Nous le chérissons ce temps qui précède la venue d'un enfant au monde. Chacun se prépare à accueillir le petit être qui va naître. Et il faut 9 mois pour faire le chemin. Bien entendu, il n'est pas empli de réponses définitives, ce temps, mais il est chargé d'interrogation. Et la question crée le désir de comprendre. La question crée le désir du lendemain, jour d'une fraction de la réponse. Et d'un surlendemain pour aller un peu plus loin. Et d'un jour encore pour remettre en question les morceaux de la réponse de la veille. Bref, c'est en chemin que nous sommes vivants.
Alors pourquoi ce qui vaut à l'orée de la vie ne vaudrait-il pas à son crépuscule ? Que le chemin se compte en années, en mois ou en jours. Faut-il donc si impérativement demander à l'institution de tout précipiter en s'évitant de vivre ces instants de la fin de la vie et les questionnements qui en émergent inévitablement ? Questions à celui qui part bien sûr… mais à ceux qui restent aussi.
 
Ce désir de précipitation ne serait-il pas la déclinaison ultime d'autres précipitations ? Mon métier m'amène à m'interroger sur l'une d'entre elles : l'enchainement des plans dans les films qui s'est énormément accéléré ces dernières années. Certes le spectateur d'aujourd'hui comprend bien plus vite un récit que le spectateur d'autrefois. Mais cette accélération sans cesse plus impressionnante est-elle encore en résonnance avec notre rythme naturel ? Cette accélération n'efface-t-elle pas l'espace de la pensée ? En sollicitation permanente, le cerveau travaille à intégrer le récit en état quasi hypnotique mais il ne peut plus errer. L'idée de l'ennui est devenu l'ennemi absolu. Ne s'agit-il pas là de peurs ? Simplement de peurs ?  Peur de se questionner, peur d'être face à soi-même. Et bien pratique cette accélération des images. Car elle permet d'éviter un espace propice à l'interrogation ou à la prospection. 
 
Voilà le lien… La fin de vie doit-elle répondre à ce même impératif de vitesse ? De quoi a-t-on peur ? D'avoir le temps de se confronter à l'essentiel ? C'est à dire à nous-même. A nos certitudes… Celles qui nous font avancer et celles qui nous en empêche.
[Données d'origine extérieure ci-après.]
(** X6.  However [Wrap] ends, with a value or with a fault, the errors that
    existed are in the store as they were, at their addresses, and so are
    the classes; the same holds of the method [New]. *)
Theorem Wrap_changes_no_error (s : Store) (e : option class_ptr)
    (err_ : option error) (cl : list (option class_ptr)) (msg : string) :
  errs s `prefix_of` errs (fst (Wrap e err_ cl s)) /\
  (forall p x, errs s !! p = Some x ->
               errs (fst (Wrap e err_ cl s)) !! p = Some x) /\
  classes (fst (Wrap e err_ cl s)) = classes s /\
  errs s `prefix_of` errs (fst (ErrorClass_New e msg s)) /\
  (forall p x, errs s !! p = Some x ->
               errs (fst (ErrorClass_New e msg s)) !! p = Some x).
Proof.
  assert (errs s `prefix_of` errs (fst (Wrap e err_ cl s))) as Hw
    by apply below_prefix, below_Wrap.
  assert (errs s `prefix_of` errs (fst (ErrorClass_New e msg s))) as Hn.
  { apply below_prefix, below_bind; [by apply below_same|].
    intros cause. apply below_Wrap. }
  split_and!; [done| |apply keeps_Wrap|done|].
  - intros p x Hx. destruct Hw as [tail ->]. by apply lookup_app_l_Some.
  - intros p x Hx. destruct Hn as [tail ->]. by apply lookup_app_l_Some.
Qed.

Lemma Wrap_changes_no_error_witness :
  errs (one_error "boom" None) !! 0%nat =
    Some (mkError (Some (PlainError 1 "boom")) (Some HierarchicalError) None
                  no_side) /\
  errs (fst (Wrap (Some ProgrammerError) (Some (ErrorPtr 0%nat)) []
                  (one_error "boom" None))) !! 0%nat =
    Some (mkError (Some (PlainError 1 "boom")) (Some HierarchicalError) None
                  no_side).
Proof.
  split; [reflexivity|].
  destruct (Wrap_changes_no_error (one_error "boom" None) (Some ProgrammerError)
              (Some (ErrorPtr 0%nat)) [] "") as (_ & Hkeep & _).
  apply Hkeep. reflexivity.
Defined.

(** *** [Error()] returns *)

Lemma error_text_fuel_le s v m n n' :
  (n <= n')%nat -> error_text n s v = Some m -> error_text n' s v = Some m.
Proof.
  induction 1 as [|n' Hle IH]; [done|].
  intros H. by apply error_text_more_fuel, IH.
Qed.

Lemma error_text_total s :
  errs_wf s ->
  forall p x, errs s !! p = Some x ->
              is_Some (error_text (S p) s (Some (ErrorPtr p))).
Proof.
  intros Hwf p. induction (lt_wf p) as [p _ IH]. intros x Hx.
  destruct (Hwf p x Hx) as [[c Hc] Hcause].
  rewrite error_text_S, Hx. cbn [mbind option_bind].
  assert (is_Some (error_text p s (err x))) as [m Hm].
  { destruct (err x) as [[q|id msg]|]; [|rewrite error_text_plain; by eexists|done].
    assert (is_Some (errs s !! q)) as [y Hy].
    { apply lookup_lt_is_Some. apply lookup_lt_Some in Hx. lia. }
    destruct (IH q Hcause y Hy) as [m Hm]. exists m.
    apply (error_text_fuel_le s _ m (S q) p); [lia|done]. }
  rewrite Hm. cbn [mbind option_bind]. rewrite Hc. by eexists.
Qed.

(** X7.  In a store where every error was allocated after its cause and
    has an allocated class, [Error()] returns a text for every error, with
    the store unchanged.  There, and with buffer lengths that are not
    negative, [Wrap] of a cause it does not hand back returns a new error,
    for every allocated class, and leaves the store such. *)
Theorem Error_always_returns (s : Store) :
  errs_wf s ->
  (forall p x, errs s !! p = Some x ->
     exists m, Error_Error p s = (s, Ok m)) /\
  (forall a c cl cause,
     classes s !! a = Some c ->
     wrappable s (Some a) cl cause ->
     0 <= stackCaptureSize s -> 0 <= stackLogSize s ->
     exists s' w,
       Wrap (Some a) (Some cause) cl s = (s', Ok (Some (ErrorPtr w))) /\
       errs_wf s').
Proof.
  intros Hwf. split.
  - intros p x Hx. destruct (error_text_total s Hwf p x Hx) as [m Hm].
    exists m. unfold Error_Error. by rewrite Hm.
  - intros a c cl cause Hc Hw Hcap Hlog.
    assert (can_wrap s c cause) as Hcan.
    { split; [done|]. intros _. split; [done|].
      destruct cause as [q|id msg]; [|rewrite error_text_plain; by eexists].
      destruct Hw as (y & Hy & _).
      destruct (error_text_total s Hwf q y Hy) as [m Hm]. exists m.
      apply (error_text_fuel_le s _ m (S q)); [|done].
      apply lookup_lt_Some in Hy. lia. }
    destruct (Wrap_wraps s a c cl cause Hc Hw Hcan) as (s' & Hrun & He & Hcl).
    exists s', (length (errs s)). split; [done|].
    intros p x Hx. rewrite He in Hx. rewrite Hcl.
    destruct (decide (p < length (errs s))%nat) as [Hlt|Hge].
    + rewrite lookup_app_l in Hx by done. by apply Hwf.
    + rewrite lookup_app_r in Hx by lia.
      destruct (p - length (errs s))%nat as [|k] eqn:Hk; [|done].
      cbn in Hx. injection Hx as <-. cbn [class err]. split.
      * cbn [mbind option_bind]. rewrite Hc. by eexists.
      * destruct cause as [q|id msg]; [|done].
        destruct Hw as (y & Hy & _). apply lookup_lt_Some in Hy. lia.
Qed.

Lemma Error_always_returns_witness :
  errs_wf (one_error "boom" None) /\
  exists m, Error_Error 0%nat (one_error "boom" None) =
            (one_error "boom" None, Ok m).
Proof.
  assert (errs_wf (one_error "boom" None)) as Hwf.
  { intros [|p] x Hx; [|discriminate Hx].
    injection Hx as <-. split; [by eexists|exact I]. }
  split; [exact Hwf|].
  destruct (Error_always_returns (one_error "boom" None) Hwf) as [Htext _].
  apply (Htext 0%nat _ eq_refl).
Defined.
A nos choix… Les bons et les moins bons. Ou peut-être à cette idée bien vertigineuse de savoir ce que nous faisons sur cette terre. Question à laquelle il est sans doute bien impossible de répondre. Mais question qu'il est sans doute essentiel de se poser. Tant que nous sommes vivants.


[1] Le choix de Michèle, DVD, Éditions Montparnasse, 2013.